On Apr 5, 2004, at 22:35, Michael Johnson wrote:
> If it is in fact scanning it, it's not putting the headers in showing
> it was scanned. I have it set to in the ACL:
>
> # Always add X-Spam-Score and X-Spam-Report headers, using SA
> system-wide settings
> # (user "nobody"), no matter if over threshold or not.
>
> warn message = X-Spam-Score: $spam_score ($spam_bar)
> spam = nobody:true
> warn message = X-Spam-Report: $spam_report
> spam = nobody:true
> warn message = X-New-Subject: [***SPAM***] $h_subject:
> spam = nobody
> warn message = X-Virus-Scanned: Scanned with Clam AntiVirus
> spam = nobody:true
> warn message = X-Spam-Flag: YES
> spam = nobody
This should be enough. Some questions though:
- Did you check the logs (mainlog, rejectlog, paniclog)?

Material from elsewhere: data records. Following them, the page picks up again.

Lemma unlikeFeed_cache :
  cache (after (run collab (feedService.unlikeFeed firebase_uid feed_id) w)) = cache w \/
  cache (after (run collab (feedService.unlikeFeed firebase_uid feed_id) w))
  = snd (cache_del (the_cache collab) (likeCount_key (trim feed_id)) (cache w)).
Proof.
  enter feedService.unlikeFeed.
  destruct (store_query (the_store collab) (feedModel.getFeedById (trim feed_id))
              (store w)) as [[feed|]|e]; cbn in *; auto.
  destruct (store_query (the_store collab)
              (feedModel.checkLikeStatus firebase_uid (trim feed_id)) (store w))
    as [[|]|e]; cbn in *; auto.
  destruct (store_command (the_store collab)
              (feedModel.unlikeFeed firebase_uid (trim feed_id)) (store w))
    as [[r|e] s']; cbn; auto.
Qed.
End LikeFrame.

Lemma like_count_apart_intro {S A : Type} (r : Ran S (gmap string (Z * string)) A)
    (w : World S (gmap string (Z * string))) (id : string) :
  cache (after r) = cache w \/ cache (after r) = delete (likeCount_key id) (cache w) ->
  like_count_apart r w id.
Proof.
  intros Hcache.
  assert (Hframe : forall key, key <> likeCount_key id ->
                               cache (after r) !! key = cache w !! key).
  { intros key Hkey. destruct Hcache as [-> | ->]; [reflexivity|].
    now apply lookup_delete_ne. }
  split; [exact Hframe|]. split.
  - apply Hframe. intros Heq. symmetry in Heq.
    now apply likeCount_key_not_commentCount_key in Heq.
  - intros other Hother. split; apply Hframe.
    + intros Heq. now apply likeCount_key_inj in Heq.
    + intros Heq. symmetry in Heq. now apply likeCount_key_not_commentCount_key in Heq.
Qed.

- The above snippet is in your DATA acl, named something like
'acl_check_data'?
- That ACL is being pointed to by the 'acl_smtp_data' option in the
main section?
- You don't have another "accept" or "deny" condition above these
lines, catching your test mails? (for instance, "accept hosts =
+relay_hosts")
- You verifiably patched Exim with ExiScan-ACL, built it ('make'), and
installed the new version over your old one ('make install')?
- SpamAssassin is indeed listening on port 783 on the remote host?
('telnet sa-server 783')
- For testing, try not setting "spamd_address", and run SA locally.